Newspaper review: Energy taxes make headlines
Many of the papers reflect on David Cameron's decision to announce a review of green energy taxes.
Writing in the Mail on Sunday, Npower boss Paul Massara welcomes the decision to roll back levies - which he describes as "the real enemy" - and to hold a competition inquiry.
But the Sunday Times argues that while it's Ed Miliband who should be on the run - with his promise to freeze bills, in its view, unworkable - Mr Cameron is allowing his opponent to set the agenda.
"There was no need," it says, "to get involved in a populist bidding war over energy prices."'Over-estimated bills'
The lead for the Independent on Sunday, meanwhile, is its special report into what it calls "the other energy scandal: tax avoidance".
According to the paper, a legal loophole has allowed more than 30 UK companies - including some energy firms - to cut their taxable profits by, in its words, "racking up interest on debt from their owners".
The Observer's main story is the revelation - by a whistleblower - that British Gas is making as much as £20m a year from over-estimated bills.
According to the paper, the firm has sped up a process allowing it to retain money owed to former customers who built up credit before switching suppliers.
"Power cuts and travel chaos," is the lead headline for the Sunday Express, which says a £1bn bill is feared in the wake of "the devastating storm set to batter Britain".
For the Daily Star Sunday, there's "no escape" - "Good luck everyone," it says.

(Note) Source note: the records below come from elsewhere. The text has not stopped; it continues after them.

(** X13. A resource of the pipeline that is terminated stays terminated:
    no event brings a provider stream or the process back, so once the
    client has cancelled, all three stay terminated whatever follows. *)
Theorem mux_never_revives (evs : list Mux.Event) (m : Mux.t) :
  (Mux.videoStreamLive m = false ->
   Mux.videoStreamLive (fold_left Mux.step evs m) = false)
  /\ (Mux.audioStreamLive m = false ->
      Mux.audioStreamLive (fold_left Mux.step evs m) = false)
  /\ (Mux.ffmpegLive m = false ->
      Mux.ffmpegLive (fold_left Mux.step evs m) = false)
  /\ (Mux.allTerminated m = true ->
      Mux.allTerminated (fold_left Mux.step evs m) = true)
  /\ (forall before,
        Mux.allTerminated (Mux.run (before ++ Mux.Cancel :: evs)) = true).
Proof.
  assert (forall evs m,
             (Mux.videoStreamLive m = false ->
              Mux.videoStreamLive (fold_left Mux.step evs m) = false)
             /\ (Mux.audioStreamLive m = false ->
                 Mux.audioStreamLive (fold_left Mux.step evs m) = false)
             /\ (Mux.ffmpegLive m = false ->
                 Mux.ffmpegLive (fold_left Mux.step evs m) = false)) as H.
  { clear. intros evs. induction evs as [|ev evs IH]; intros m; [auto|].
    cbn [fold_left]. destruct (IH (Mux.step m ev)) as (Hv & Ha & Hf).
    repeat split; intros Hm; [apply Hv|apply Ha|apply Hf];
      destruct ev; simpl; auto. }
  assert (forall evs m,
             Mux.allTerminated m = true ->
             Mux.allTerminated (fold_left Mux.step evs m) = true) as Hall.
  { clear -H. intros evs m. unfold Mux.allTerminated.
    rewrite !andb_true_iff, !negb_true_iff.
    destruct (H evs m) as (Hv & Ha & Hf). tauto. }
  destruct (H evs m) as (Hv & Ha & Hf).
  repeat split; auto.
  intros before. unfold Mux.run. rewrite fold_left_app.
  cbn [fold_left]. apply Hall. reflexivity.
Qed.
(** A well-formed strike row: a dict; its [call_options] and [put_options],
    when present, are dicts whose [market_data], when present, is a dict; the
    numeric fields read are convertible by [float()]. *)
Definition wf_row (row : json) : bool :=
  match row with
  | JObj kv =>
      float_convertible (dict_get kv "underlying_spot_price" (JInt 0))
      && wf_side (dict_get kv "call_options" empty_dict)
      && wf_side (dict_get kv "put_options" empty_dict)
  | _ => false
  end.

Definition is_list (v : json) : bool :=
  match v with JList _ => true | _ => false end.

(** A [float(str)] that rejects every string. *)
Definition no_strings : string -> option float := fun _ => None.

Definition market_data (oi prev ltp vol : Z) : json :=
  JObj [("market_data", JObj [("oi", JInt oi); ("prev_oi", JInt prev);
                               ("ltp", JInt ltp); ("volume", JInt vol)])].

(** The two-strike payload of the spec's worked example. *)
Definition two_strikes_kv : list (string * json) :=
  [("status", JStr "success"); ("data", JList [
    JObj [("underlying_spot_price", JFloat 22000%float);
          ("call_options", market_data 100 90 10 5); ("put_options", market_data 40 50 12 7)];
    JObj [("underlying_spot_price", JFloat 22000%float);
          ("call_options", market_data 50 50 8 3); ("put_options", market_data 60 60 9 2)]])].

Definition two_strikes : json := JObj two_strikes_kv.

Definition empty_chain : json :=
  JObj [("status", JStr "success"); ("data", JList [])].
(** * Rointe climate entity: a shallow embedding of
      [custom_components/rointe/climate.py]

    The entity bridge [RointeHeater] receives pushed device-state
    dictionaries ([_handle_update]) and translates user commands
    ([async_set_hvac_mode], [async_set_preset_mode],
    [async_set_temperature]) into sends on the device channel [ws].

    Python values are embedded as the type [pyval]; dictionaries are
    finite maps with string keys.  Methods mutate [self] and may raise, so
    they live in a state-and-exception monad [M] whose state survives a
    raise, as attribute assignments do in Python.  Calls of the logger
    have no effect on the entity and are left out, and so are the display
    name of the entity and its subscription to the dispatcher. *)

From Stdlib Require Import ZArith QArith String Ascii List Bool Lia.
From stdpp Require Import gmap strings list fin_maps.

Local Open Scope string_scope.
Local Open Scope Z_scope.

(** ** Python values *)

(** A Python [float].  Finite doubles are dyadic rationals and are embedded
    by their exact value; the comparisons of the program are exact on them. *)
Inductive pyfloat :=
| FNan
| FInf (negative : bool)
| FFin (q : Q).

#[warnings="-register-all"]
Inductive pyval :=
| VNone
| VBool (b : bool)
| VInt (z : Z)
| VFloat (f : pyfloat)
| VStr (s : string)
| VDict (d : gmap string pyval).

(** ** Exceptions.  Every class below derives from [Exception]. *)

Inductive exn_class :=
| OverflowError
| TypeError
| AttributeError
| TransportError
| RointeDeviceError.

Record exn := Exn { exn_cls : exn_class; exn_msg : string }.

Inductive result (A : Type) :=
| Ok (a : A)
| Raise (e : exn).
Arguments Ok {A} a.
Arguments Raise {A} e.

(** ** Floats: comparison and conversion *)

(** [a <= b] on floats: false as soon as one side is NaN. *)
Definition fle (a b : pyfloat) : bool :=
  match a, b with
  | FNan, _ | _, FNan => false
  | FInf true, _ => true
  | FInf false, FInf negative => negb negative
  | FInf false, FFin _ => false
  | FFin _, FInf negative => negb negative
  | FFin p, FFin q => Qle_bool p q
  end.

(** Nearest double of an integer, ties to even: below [2^53] the integer
    itself, above it the 53 leading bits rounded. *)
Definition round_to_double (z : Z) : Z :=
  let a := Z.abs z in
  if a <? 2 ^ 53 then z
  else
    let sh := Z.log2 a - 52 in
    let m := a / 2 ^ sh in
    let r := a mod 2 ^ sh in
    let half := 2 ^ (sh - 1) in
    let m' := if (half <? r) || ((r =? half) && Z.odd m) then m + 1 else m in
    Z.sgn z * (m' * 2 ^ sh).

(** [float(n)] for an [int]: raises [OverflowError] when the nearest double
    would be infinite. *)
Definition float_of_int (z : Z) : result pyfloat :=
  let r := round_to_double z in
  if Z.abs r <? 2 ^ 1024 then Ok (FFin (inject_Z r))
  else Raise (Exn OverflowError "int too large to convert to float").

(** [isinstance(v, (int, float))]; [bool] is a subclass of [int]. *)
Definition isinstance_int_float (v : pyval) : bool :=
  match v with
  | VBool _ | VInt _ | VFloat _ => true
  | _ => false
  end.

(** [float(v)] on the values that pass [isinstance_int_float]. *)
Definition py_float (v : pyval) : result pyfloat :=
  match v with
  | VFloat f => Ok f
  | VInt z => float_of_int z
  | VBool b => Ok (FFin (inject_Z (Z.b2z b)))
  | _ => Raise (Exn TypeError "float() argument must be a string or a real number")
  end.

(** The exact numeric value of a number, as Python's mixed [int]/[float]
    comparisons see it (no rounding of the integer). *)
Definition as_number (v : pyval) : option pyfloat :=
  match v with
  | VFloat f => Some f
  | VInt z => Some (FFin (inject_Z z))
  | VBool b => Some (FFin (inject_Z (Z.b2z b)))
  | _ => None
  end.

(** [lo <= v <= hi] with float bounds: a chained comparison, which raises
    [TypeError] when [v] is not a number. *)
Definition chained_le (lo : pyfloat) (v : pyval) (hi : pyfloat) : result bool :=
  match as_number v with
  | Some f => Ok (fle lo f && fle f hi)
  | None => Raise (Exn TypeError "'<=' not supported between these instances")
  end.

(** Truth value of an object ([if v], [not v], [v or d]). *)
Definition truthy (v : pyval) : bool :=
  match v with
  | VNone => false
  | VBool b => b
  | VInt z => negb (z =? 0)
  | VFloat FNan => true
  | VFloat (FInf _) => true
  | VFloat (FFin q) => negb (Qeq_bool q 0)
  | VStr s => negb (String.eqb s "")
  | VDict d => negb (bool_decide (d = ∅))
  end.

(** ** Strings *)

(** [str.lower()] on the ASCII letters; other bytes are left as they are.
    It stands for [str.lower] in the comparison of the status only.
    Strings are UTF-8 bytes.  No character outside of ASCII lowers to one of
    the letters of "comfort", "eco" or "ice", so the comparisons of a lowered
    status with these words are the ones of Python. *)
Definition lower_ascii (c : ascii) : ascii :=
  let n := nat_of_ascii c in
  if (65 <=? n)%nat && (n <=? 90)%nat then ascii_of_nat (n + 32) else c.

Fixpoint lower (s : string) : string :=
  match s with
  | EmptyString => EmptyString
  | String c s' => String (lower_ascii c) (lower s')
  end.

(** [needle in hay] on strings: [needle] occurs as a substring. *)
Fixpoint str_in (needle hay : string) : bool :=
  String.prefix needle hay ||
  match hay with
  | EmptyString => false
  | String _ hay' => str_in needle hay'
  end.

(** ** Constants of the host platform and of the module *)

Module HVACMode.
Inductive t := OFF | HEAT | COOL | HEAT_COOL | AUTO | DRY | FAN_ONLY.
Definition eqb (a b : t) : bool :=
  match a, b with
  | OFF, OFF | HEAT, HEAT | COOL, COOL | HEAT_COOL, HEAT_COOL
  | AUTO, AUTO | DRY, DRY | FAN_ONLY, FAN_ONLY => true
  | _, _ => false
  end.
End HVACMode.

Module HVACAction.
Inductive t := OFF | HEATING.
End HVACAction.

Definition PRESET_ECO : string := "eco".
Definition PRESET_COMFORT : string := "comfort".
Definition ATTR_TEMPERATURE : string := "temperature".

Definition HVAC_MODES : list HVACMode.t := [HVACMode.OFF; HVACMode.HEAT].
Definition PRESET_MODES : list string := [PRESET_ECO; PRESET_COMFORT].

Definition MIN_TEMP : pyfloat := FFin 5.
Definition MAX_TEMP : pyfloat := FFin 35.

(** ** The entity and its world *)

(** What the entity does to its collaborators: a call of [ws.send], of
    [async_write_ha_state] and of [schedule_update_ha_state]. *)
Inductive event :=
| EvSend (device_id : pyval) (updates : gmap string pyval)
| EvWriteState
| EvScheduleUpdate.

(** The device channel.  [ws.send] either completes ([None]) or raises; what
    it does may depend on everything that happened before the call. *)
Definition channel : Type :=
  list event → pyval → gmap string pyval → option exn.

Record RointeHeater := mkRointeHeater {
  ws : channel;
  device_id : pyval;
  _device_info : gmap string pyval;
  _attr_available : bool;
  _attr_min_temp : pyfloat;
  _attr_max_temp : pyfloat;
  _attr_hvac_mode : HVACMode.t;
  _attr_current_temperature : pyfloat;
  _attr_target_temperature : pyval;
  _attr_preset_mode : option string;
  _attr_hvac_action : HVACAction.t;
  _current_temp : pyfloat;
  _target_temp : pyval;
  _available : bool;
  _device_model : pyval;
  _device_category : string;
  _device_status : pyval;
  _online : pyval;
  _last_seen : pyval
}.

(** Attribute assignments, one per attribute the methods write. *)
Definition set_attr_hvac_mode (v : HVACMode.t) (h : RointeHeater) : RointeHeater :=
  mkRointeHeater (ws h) (device_id h) (_device_info h) (_attr_available h)
    (_attr_min_temp h) (_attr_max_temp h) v (_attr_current_temperature h)
    (_attr_target_temperature h) (_attr_preset_mode h) (_attr_hvac_action h)
    (_current_temp h) (_target_temp h) (_available h) (_device_model h)
    (_device_category h) (_device_status h) (_online h) (_last_seen h).

Definition set_attr_current_temperature (v : pyfloat) (h : RointeHeater) : RointeHeater :=
  mkRointeHeater (ws h) (device_id h) (_device_info h) (_attr_available h)
    (_attr_min_temp h) (_attr_max_temp h) (_attr_hvac_mode h) v
    (_attr_target_temperature h) (_attr_preset_mode h) (_attr_hvac_action h)
    (_current_temp h) (_target_temp h) (_available h) (_device_model h)
    (_device_category h) (_device_status h) (_online h) (_last_seen h).

Definition set_attr_target_temperature (v : pyval) (h : RointeHeater) : RointeHeater :=
  mkRointeHeater (ws h) (device_id h) (_device_info h) (_attr_available h)
    (_attr_min_temp h) (_attr_max_temp h) (_attr_hvac_mode h)
    (_attr_current_temperature h) v (_attr_preset_mode h) (_attr_hvac_action h)
    (_current_temp h) (_target_temp h) (_available h) (_device_model h)
    (_device_category h) (_device_status h) (_online h) (_last_seen h).

Definition set_attr_preset_mode (v : option string) (h : RointeHeater) : RointeHeater :=
  mkRointeHeater (ws h) (device_id h) (_device_info h) (_attr_available h)
    (_attr_min_temp h) (_attr_max_temp h) (_attr_hvac_mode h)
    (_attr_current_temperature h) (_attr_target_temperature h) v
    (_attr_hvac_action h) (_current_temp h) (_target_temp h) (_available h)
    (_device_model h) (_device_category h) (_device_status h) (_online h)
    (_last_seen h).

Definition set_attr_hvac_action (v : HVACAction.t) (h : RointeHeater) : RointeHeater :=
  mkRointeHeater (ws h) (device_id h) (_device_info h) (_attr_available h)
    (_attr_min_temp h) (_attr_max_temp h) (_attr_hvac_mode h)
    (_attr_current_temperature h) (_attr_target_temperature h)
    (_attr_preset_mode h) v (_current_temp h) (_target_temp h) (_available h)
    (_device_model h) (_device_category h) (_device_status h) (_online h)
    (_last_seen h).

Definition set_current_temp (v : pyfloat) (h : RointeHeater) : RointeHeater :=
  mkRointeHeater (ws h) (device_id h) (_device_info h) (_attr_available h)
    (_attr_min_temp h) (_attr_max_temp h) (_attr_hvac_mode h)
    (_attr_current_temperature h) (_attr_target_temperature h)
    (_attr_preset_mode h) (_attr_hvac_action h) v (_target_temp h)
    (_available h) (_device_model h) (_device_category h) (_device_status h)
    (_online h) (_last_seen h).

Definition set_target_temp (v : pyval) (h : RointeHeater) : RointeHeater :=
  mkRointeHeater (ws h) (device_id h) (_device_info h) (_attr_available h)
    (_attr_min_temp h) (_attr_max_temp h) (_attr_hvac_mode h)
    (_attr_current_temperature h) (_attr_target_temperature h)
    (_attr_preset_mode h) (_attr_hvac_action h) (_current_temp h) v
    (_available h) (_device_model h) (_device_category h) (_device_status h)
    (_online h) (_last_seen h).

Definition set_available (v : bool) (h : RointeHeater) : RointeHeater :=
  mkRointeHeater (ws h) (device_id h) (_device_info h) (_attr_available h)
    (_attr_min_temp h) (_attr_max_temp h) (_attr_hvac_mode h)
    (_attr_current_temperature h) (_attr_target_temperature h)
    (_attr_preset_mode h) (_attr_hvac_action h) (_current_temp h)
    (_target_temp h) v (_device_model h) (_device_category h)
    (_device_status h) (_online h) (_last_seen h).

Definition set_device_status (v : pyval) (h : RointeHeater) : RointeHeater :=
  mkRointeHeater (ws h) (device_id h) (_device_info h) (_attr_available h)
    (_attr_min_temp h) (_attr_max_temp h) (_attr_hvac_mode h)
    (_attr_current_temperature h) (_attr_target_temperature h)
    (_attr_preset_mode h) (_attr_hvac_action h) (_current_temp h)
    (_target_temp h) (_available h) (_device_model h) (_device_category h)
    v (_online h) (_last_seen h).

Definition set_online (v : pyval) (h : RointeHeater) : RointeHeater :=
  mkRointeHeater (ws h) (device_id h) (_device_info h) (_attr_available h)
    (_attr_min_temp h) (_attr_max_temp h) (_attr_hvac_mode h)
    (_attr_current_temperature h) (_attr_target_temperature h)
    (_attr_preset_mode h) (_attr_hvac_action h) (_current_temp h)
    (_target_temp h) (_available h) (_device_model h) (_device_category h)
    (_device_status h) v (_last_seen h).

Definition set_last_seen (v : pyval) (h : RointeHeater) : RointeHeater :=
  mkRointeHeater (ws h) (device_id h) (_device_info h) (_attr_available h)
    (_attr_min_temp h) (_attr_max_temp h) (_attr_hvac_mode h)
    (_attr_current_temperature h) (_attr_target_temperature h)
    (_attr_preset_mode h) (_attr_hvac_action h) (_current_temp h)
    (_target_temp h) (_available h) (_device_model h) (_device_category h)
    (_device_status h) (_online h) v.

(** The entity together with the history of its calls on the channel and
    on the host. *)
Record world := mkWorld { self : RointeHeater; trace : list event }.

(** ** The monad of methods: state that survives a raise *)

Definition M (A : Type) : Type := world → result A * world.

#[global] Instance M_ret : MRet M := λ A a w, (Ok a, w).

#[global] Instance M_bind : MBind M := λ A B f m w,
  match m w with
  | (Ok a, w') => f a w'
  | (Raise e, w') => (Raise e, w')
  end.

Definition raise {A : Type} (e : exn) : M A := λ w, (Raise e, w).

(** [try: body except Exception as e: handler e] *)
Definition try_except {A : Type} (body : M A) (handler : exn → M A) : M A :=
  λ w, match body w with
       | (Ok a, w') => (Ok a, w')
       | (Raise e, w') => handler e w'
       end.

Definition lift {A : Type} (r : result A) : M A := λ w, (r, w).

(** The world a method leaves behind, and how it ends. *)
Definition exec {A : Type} (m : M A) (w : world) : world := snd (m w).
Definition outcome {A : Type} (m : M A) (w : world) : result A := fst (m w).

(** [self.attr = v] *)
Definition assign (f : RointeHeater → RointeHeater) : M unit :=
  λ w, (Ok tt, mkWorld (f (self w)) (trace w)).

(** read an attribute of [self] *)
Definition attr {A : Type} (f : RointeHeater → A) : M A :=
  λ w, (Ok (f (self w)), w).
(** * LocationLockedVault: registry, access control and geofence check

    A shallow embedding of the Solidity contract [LocationLockedVault]
    (write-once file registry, per-file access list, fixed-point geofence
    verification) together with the properties its specification states. *)

From Stdlib Require Import ZArith Lia.
From stdpp Require Import gmap strings sorting.

Open Scope Z_scope.

(** ** Execution outcomes and checked [int256] arithmetic *)

Module Solidity.

(** How a call can fail: a [require] whose condition is false reverts with
    its message; checked arithmetic panics (code 0x11 on overflow, 0x12 on
    division by zero); a loop can exhaust its iteration budget. *)
Inductive failure : Type :=
| Revert (reason : string)
| Panic (code : Z)
| OutOfGas.

Inductive outcome (A : Type) : Type :=
| Ok (a : A)
| Fail (f : failure).
Arguments Ok {A} a.
Arguments Fail {A} f.

#[global] Instance outcome_ret : MRet outcome := fun A a => Ok a.
#[global] Instance outcome_bind : MBind outcome := fun A B k m =>
  match m with
  | Ok a => k a
  | Fail f => Fail f
  end.
#[global] Instance outcome_fmap : FMap outcome := fun A B g m =>
  match m with
  | Ok a => Ok (g a)
  | Fail f => Fail f
  end.

(** A value of type [int256] used as an operand. *)
Definition lit (v : Z) : outcome Z := Ok v.
Coercion lit : Z >-> outcome.

Definition int256_min : Z := - 2 ^ 255.
Definition int256_max : Z := 2 ^ 255 - 1.

Definition in_int256 (v : Z) : bool :=
  (int256_min <=? v) && (v <=? int256_max).

(** The range of an [int32] parameter. *)
Definition is_int32 (v : Z) : Prop := - 2 ^ 31 <= v <= 2 ^ 31 - 1.

Definition overflow : Z := 17.
Definition division_by_zero : Z := 18.
(** C9 (as amended): for a non-empty list of well-formed two-point
    segments, any options and any current default configuration, a
    supplied opacity [o] becomes [max(0, min(1, o))], which lies in
    [[0,1]] when [o] is not NaN (1.5 becomes 1); a supplied line width [w]
    becomes [max(0, w)] without highlight and [max(max(0, w), 3)] under
    highlight, which is at least 0 when [w] is not NaN; and
    [highlight: true] sets the highlight flag, sets the line width to the
    maximum of 3 and the width it starts from ([max(0, w)] for a supplied
    [w], the default width otherwise), which is at least 3 when that width
    is not NaN, and sets the colour to [highlightColor] when that is a [#]
    followed by six hexadecimal digits, otherwise to ["#ffff00"]. *)
Theorem getVisualizationConfig_clamps
    (dflt : VisualizationConfig) (intersectionLines : list (list Vector3.t))
    (options : VisualizationOptions) :
  intersectionLines <> [] ->
  Forall (fun line => is_segment line = true) intersectionLines ->
  let config := getVisualizationConfig dflt intersectionLines options in
  (forall o, opt_opacity options = Some o ->
     opacity config = JS.max zero (JS.min (Fin 1) o)
     /\ (o <> NaN -> le zero (opacity config) = true
                     /\ le (opacity config) (Fin 1) = true)
     /\ (o = Fin (3 / 2) -> opacity config = Fin 1))
  /\ (forall w, opt_lineWidth options = Some w ->
       lineWidth config
       = (if truthy (opt_highlight options)
          then JS.max (JS.max zero w) (Fin 3)
          else JS.max zero w)
       /\ (w <> NaN -> le zero (lineWidth config) = true))
  /\ (opt_highlight options = Some true ->
       highlight config = true
       /\ color config =
            match opt_highlightColor options with
            | Some hc => if isValidColor hc then hc else "#ffff00"
            | None => "#ffff00"
            end
       /\ lineWidth config
          = JS.max match opt_lineWidth options with
                   | Some w => JS.max zero w
                   | None => lineWidth dflt
                   end (Fin 3)
       /\ (match opt_lineWidth options with
            | Some w => w <> NaN
            | None => lineWidth dflt <> NaN
            end -> le (Fin 3) (lineWidth config) = true)).
Proof.
  intros Hne Hall config. subst config.
  rewrite (getVisualizationConfig_segments dflt intersectionLines options Hne Hall).
  cbv zeta. cbn [opacity lineWidth color highlight]. split; [ | split].
  - intros o Ho. rewrite Ho. split; [reflexivity | split].
    + intros Hnan. apply (clamp_unit_interval o Hnan).
    + intros ->. unfold zero. simpl. r_decide. simpl. r_decide. reflexivity.
  - intros w Hw. rewrite Hw. split; [reflexivity | ].
    intros Hnan. destruct (truthy (opt_highlight options)).
    + apply (max_zero_three_nonneg w Hnan).
    + apply (max_zero_nonneg w Hnan).
  - intros Hh. rewrite Hh. cbn [truthy lineWidth highlight color].
    split; [reflexivity | split; [reflexivity | split; [reflexivity | ]]].
    intros Hw. apply max_three_at_least.
    destruct (opt_lineWidth options) as [w | ]; [ | exact Hw].
    apply max_NaN_free; [discriminate | exact Hw].
Qed.

Lemma max_zero_negative : JS.max zero (Fin (-1)) = Fin 0.
Proof. unfold zero. simpl. r_decide. reflexivity. Qed.

Lemma max_one_three : JS.max (JS.max zero (Fin 1)) (Fin 3) = Fin 3.
Proof. unfold zero. simpl. r_decide. simpl. r_decide. reflexivity. Qed.

Lemma getVisualizationConfig_clamps_witness :
  opacity (getVisualizationConfig defaultConfig one_segment
             (mkOptions None (Some (Fin (-1))) (Some (Fin (3 / 2))) None None))
    = Fin 1
  /\ lineWidth (getVisualizationConfig defaultConfig one_segment
             (mkOptions None (Some (Fin (-1))) (Some (Fin (3 / 2))) None None))
    = Fin 0
  /\ lineWidth (getVisualizationConfig defaultConfig one_segment
             (mkOptions None (Some (Fin 1)) None (Some true) (Some "#12abEF")))
    = Fin 3
  /\ color (getVisualizationConfig defaultConfig one_segment
             (mkOptions None (Some (Fin 1)) None (Some true) (Some "#12abEF")))
    = "#12abEF".
Proof.
  destruct (getVisualizationConfig_clamps defaultConfig one_segment
              (mkOptions None (Some (Fin (-1))) (Some (Fin (3 / 2))) None None))
    as (Hopacity & Hwidth & _);
    [discriminate | repeat constructor | ].
  destruct (getVisualizationConfig_clamps defaultConfig one_segment
              (mkOptions None (Some (Fin 1)) None (Some true) (Some "#12abEF")))
    as (_ & Hwidth' & Hhighlight);
    [discriminate | repeat constructor | ].
  split; [ | split; [ | split]].
  - apply (Hopacity (Fin (3 / 2)) eq_refl). reflexivity.
  - rewrite (proj1 (Hwidth (Fin (-1)) eq_refl)). apply max_zero_negative.
  - rewrite (proj1 (Hwidth' (Fin 1) eq_refl)). apply max_one_three.
  - apply (Hhighlight eq_refl).
Defined.

(** C9 as stated fails when the supplied number is NaN:
    [Math.max(0, Math.min(1, NaN))] and [Math.max(0, NaN)] are NaN, so
    neither the opacity nor the line width is brought into range, and
    [Math.max(NaN, 3)] is NaN under highlight. *)
Lemma getVisualizationConfig_NaN_not_clamped :
  opacity (getVisualizationConfig defaultConfig one_segment
             (mkOptions None (Some NaN) (Some NaN) (Some true) None)) = NaN
  /\ le zero (opacity (getVisualizationConfig defaultConfig one_segment
             (mkOptions None (Some NaN) (Some NaN) (Some true) None))) = false
  /\ le zero (lineWidth (getVisualizationConfig defaultConfig one_segment
             (mkOptions None (Some NaN) (Some NaN) (Some true) None))) = false
  /\ le (Fin 3) (lineWidth (getVisualizationConfig defaultConfig one_segment
             (mkOptions None (Some NaN) (Some NaN) (Some true) None))) = false.
Proof. repeat split. Qed.

(** ** C8: constructing a plane *)

Lemma sum_squares_nonneg (a b c : R) : 0 <= a * a + b * b + c * c.
Proof. nra. Qed.

Lemma sum_squares_zero (a b c : R) :
  a * a + b * b + c * c = 0 -> a = 0 /\ b = 0 /\ c = 0.
Proof. intros H. repeat split; nra. Qed.

Lemma length_finite (a b c : R) :
  Vector3.length (Vector3.mk (Fin a) (Fin b) (Fin c))
  = Fin (R_sqrt.sqrt (a * a + b * b + c * c)).
Proof.
  unfold Vector3.length. simpl.
  rewrite R_ltb_false; [reflexivity | ].
  pose proof (sum_squares_nonneg a b c). lra.
Qed.

Lemma length_finite_pos (a b c : R) :
  Vector3.mk (Fin a) (Fin b) (Fin c) <> Vector3.zero ->
  0 < R_sqrt.sqrt (a * a + b * b + c * c).
Proof.
  intros Hnz. apply sqrt_lt_R0.
  destruct (Req_dec_T (a * a + b * b + c * c) 0) as [E | E].
  - destruct (sum_squares_zero a b c E) as (-> & -> & ->).
    exfalso. apply Hnz. reflexivity.
  - pose proof (sum_squares_nonneg a b c). lra.
Qed.

Lemma normalize_finite (a b c : R) :
  Vector3.mk (Fin a) (Fin b) (Fin c) <> Vector3.zero ->
  Vector3.normalize (Vector3.mk (Fin a) (Fin b) (Fin c))
  = let len := R_sqrt.sqrt (a * a + b * b + c * c) in
    Vector3.mk (Fin (a / len)) (Fin (b / len)) (Fin (c / len)).
Proof.
  intros Hnz. pose proof (length_finite_pos a b c Hnz) as Hpos.
  unfold Vector3.normalize. rewrite length_finite. simpl.
  rewrite R_eqb_false by lra. reflexivity.
Qed.





(** ** C2: exactly one vertex on the plane *)

Import TriangleIntersection.

Lemma planeTriangleIntersection_one_on_plane
    (plane : Plane.t) (v0 v1 v2 : Vector3.t) (tolerance : number) :
  let d0 := Plane.distanceToPoint plane v0 in
  let d1 := Plane.distanceToPoint plane v1 in
  let d2 := Plane.distanceToPoint plane v2 in
  let onPlane0 := lt (abs d0) tolerance in
  let onPlane1 := lt (abs d1) tolerance in
  let onPlane2 := lt (abs d2) tolerance in
  count_true [onPlane0; onPlane1; onPlane2] = 1%nat ->
  planeTriangleIntersection plane (v0, v1, v2) tolerance
  = (push_if onPlane0 v0 ++ push_if onPlane1 v1 ++ push_if onPlane2 v2)
    ++ edge_crossing v0 v1 d0 d1
    ++ edge_crossing v1 v2 d1 d2
    ++ edge_crossing v2 v0 d2 d0.
Proof.
  intros d0 d1 d2 onPlane0 onPlane1 onPlane2 Hcount.
  unfold planeTriangleIntersection.
  fold d0 d1 d2. fold onPlane0 onPlane1 onPlane2.
  rewrite Hcount. reflexivity.
Qed.

Lemma edge_crossing_zero_l (vi vj : Vector3.t) (d : number) :
  edge_crossing vi vj (Fin 0) d = [].
Proof. unfold edge_crossing. rewrite mul_zero_not_negative. reflexivity. Qed.

Lemma edge_crossing_zero_r (vi vj : Vector3.t) (d : number) :
  edge_crossing vi vj d (Fin 0) = [].
Proof.
  unfold edge_crossing. rewrite mul_comm, mul_zero_not_negative. reflexivity.
Qed.

Lemma edge_crossing_length (vi vj : Vector3.t) (di dj : number) :
  (List.length (edge_crossing vi vj di dj) <= 1)%nat.
Proof. unfold edge_crossing. destruct (lt (mul di dj) zero); simpl; lia. Qed.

The Sun on Sunday, meanwhile, is among those to highlight the fact that St Jude - whom the storm has been named after - is the patron saint of lost causes.Full attention
The Sunday Telegraph carries a warning from what it calls "one of the country's most distinguished" military commanders that Britain's armed forces cannot do their everyday duties.
Field Marshall Lord Bramall - a former chief of both the general and defence staffs - tells the paper that cutting regular forces before building up the reserves was "misguided".
The paper believes he is "one old soldier who deserves our full attention" - and warns that "changes that fly in the face of common sense have a way of costing this country dear in the long run".
Finally, the Sun on Sunday has the story of a 64-year-old council tenant in Hull who rang the number he had been given to arrange a boiler inspection - and was stunned to be greeted with the words: "Hi there big boy, what's your name and what can I do for you?"
According to the city council, the area code had accidentally been omitted on the letter - so when dialled from a mobile, the number put him through to a sex chatline.